Flammability Tests -3.

 

Flammability Test Methods:

Germany
In Germany, upholstery fabrics are tested in accordance with DIN 4102 which has been established by the Deutsches Institut fŸr Bautechnik.
DIN 4102 Part 1 - Kleinbrenner (B2)
All materials used in buildings in Germany need to meet the B2 requirement which is determined using a small flame test.

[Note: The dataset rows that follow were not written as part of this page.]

Definition volume_error_msg (c : container) (vol : str) (e : exn) : str :=
  py "Error backing up volume " ++ vol ++ py " for container " ++ name c ++
  py ": " ++ exn_str e.

(** A directory path to which [os.path.join] adds the separator. *)
Definition plain_dir (dir : str) : Prop :=
  dir <> [] /\ endswith_slash dir = false.

Definition no_slash (s : str) : Prop := Forall (fun c => c <> slash) s.

(** A dump whose command has answered [r] runs to its [return]: with exit
    status 0 the artifact opens for writing, with another status the output
    decodes. *)
Definition dump_completes (fs : gmap str node) (path : str) (r : Z * bytes) : bool :=
  if (fst r =? 0)%Z
  then match open_wb_error fs path with None => true | Some _ => false end
  else is_Ok (decode (snd r)).

(** The dump strategy the label [DCBAK-TYPE] selects. *)
Definition dump_strategy (c : container) : option strategy :=
  let backup_type := dict_get (labels c) (py "DCBAK-TYPE") [] in
  if str_eqb backup_type (py "mysql") then Some Mysql
  else if str_eqb backup_type (py "django") then Some Django
  else None.

(** The history entries of the two dispatches for one container. *)
Definition dump_part (c : container) : list (strategy * str) :=
  match dump_strategy c with
  | Some s => [(s, name c)]
  | None => []
  end.

Definition volume_part (c : container) : list (strategy * str) :=
  match volume_label c with
  | Some _ => [(Volume, name c)]
  | None => []
  end.

(** The world in which the [try] block of the loop starts. *)
Definition announced (c : container) (w : World) : World :=
  add_log INFO (py "Backing up " ++ name c) w.

(** The body of the [try] block of the loop. *)
Definition dispatch (c : container) (backup_dir : str) : M unit :=
  dispatch_dump c backup_dir ;; dispatch_volume c backup_dir.

(** The history entries a container leaves whatever its strategies do: the
    one of its dump strategy, and the one of the volume archive when no dump
    comes before it. *)
Definition always_invoked (c : container) (x : strategy * str) : Prop :=
  x ∈ dump_part c \/ (dump_strategy c = None /\ x ∈ volume_part c).

Definition container_error_msg (c : container) (e : exn) : str :=
  py "Error processing container " ++ name c ++ py ": " ++ exn_str e.

Definition connect_error_msg (msg : str) : str :=
  py "Failed to connect to Docker: " ++ msg.

(** The regular files of [fs'] are the ones of [fs]. *)
Definition same_files (fs fs' : gmap str node) : Prop :=
  forall p content, fs' !! p = Some (File content) <-> fs !! p = Some (File content).

End Outcomes.

(** ** Notions for the further properties *)

(** [item] holds an ['=']. *)
Definition has_equals (item : str) : bool :=
  existsb (fun c => c =? equals_sign) item.

(** The value the environment list gives a key: the one of the last entry
    [key=value] with that key. *)
Fixpoint env_lookup (items : list str) (key : str) : option str :=
  match items with
  | [] => None
  | item :: rest =>
      match env_lookup rest key with
      | Some v => Some v
      | None =>
          match split_once item with
          | Some (k, v) => if str_eqb k key then Some v else None
          | None => None
          end
      end
  end.

(** The test of [safe_filename] on the ASCII range. *)
Definition ascii_safe_char (c : char) : bool :=
  ascii_isalnum c || (c =? underscore) || (c =? hyphen).

(** What a run confined to the directory [dir] may do to the file system:
    every path other than [dir] and not directly in [dir] is as before, and
    no path is removed. *)
Definition confined (dir : str) (fs fs' : gmap str node) : Prop :=
  (forall p, p <> dir -> dirname p <> dir -> fs' !! p = fs !! p)
  /\ (forall p, is_Some (fs !! p) -> is_Some (fs' !! p)).

(** The number a string of decimal digits writes. *)
Definition digits_value (s : str) : N :=
  fold_left (fun acc c => 10 * acc + (c - 48)) s 0.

The fabric specimen is suspended vertically and a 20mm high flame is applied for 15 seconds to both the fabric surface and edge. Reference lines are marked on the specimen, which achieves B2 classification if the tip of the flame does not reach the reference marks within 20 seconds on any sample. 5 samples are tested with filter paper being placed below each to determine the production of flaming droplets.
DIN 4102 Parts 15/16 - Brandschacht (B1)
Referred to as the "Brandschacht test", this is the main test method in Germany which measures reaction to fire and is considered the highest flammability standard in the country for upholstery fabrics.
The term Brandschacht, literally "fire shaft", refers to the testing apparatus itself which consists of a square-shaped vertical housing equipped with a gas burner. Four fabric samples are held vertically in a supporting frame and subjected to flames for 10 minutes. At the same time a constant, uniform flow of air is blown into the Brandschacht from below.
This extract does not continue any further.